• _Prompt_
The string "then" appears in some lines of the entries that follow; copy each such line.

Records from a collection:

++++++++++

Lemma pickups_at_cons (r : Row) (rows : DataFrame) (m : Z) :
  pickups_at (r :: rows) m =
  (if decide (dt_minute r = m) then 1 else 0) + pickups_at rows m.
Proof.
  unfold pickups_at. rewrite filter_cons.
  case_decide; cbn [length]; lia.
Qed.

(** The histogram of a run in which the module-level [data] is the frame
    passed as [df], as in [main]: the buckets of the rows of hour [hr]. *)
Lemma histdata_same (df : DataFrame) (hr : Z) :
  histdata (mkGlobals df) df hr =
  Ok {| minute := seqZ 0 60;
        pickups := np_bincount (minute_bins (filter (λ r, dt_hour r = hr) df)) 60 |}.
Proof.
  unfold histdata. rewrite histdata_filtered_same. cbn.
  by rewrite np_histogram_minutes.
Qed.

Lemma minute_buckets_lookup (rows : DataFrame) (m : Z) :
  0 ≤ m < 60 →
  np_bincount (minute_bins rows) 60 !! Z.to_nat m = Some (pickups_at rows m).
Proof.
  intros Hm.
  rewrite np_bincount_lookup by (apply minute_bins_in_range || lia).
  by rewrite occurrences_minute_bins by lia.
Qed.

Lemma minute_buckets_total (rows : DataFrame) :
  bucket_total (np_bincount (minute_bins rows) 60) = Z.of_nat (length rows).
Proof.
  rewrite np_bincount_total by apply minute_bins_in_range.
  unfold minute_bins. by rewrite length_fmap.
Qed.

Lemma occurrences_insert (i j : nat) (x1 x2 : list nat) :
  occurrences i (x1 ++ j :: x2) =
  occurrences i (x1 ++ x2) + (if decide (j = i) then 1 else 0).
Proof.
  unfold occurrences. rewrite !list.filter_app, filter_cons, !length_app.
  case_decide; cbn [length]; lia.
Qed.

++++++++++

• _Solution below_
  (if decide (dt_minute r = m) then 1 else 0) + pickups_at rows m.
  occurrences i (x1 ++ x2) + (if decide (j = i) then 1 else 0).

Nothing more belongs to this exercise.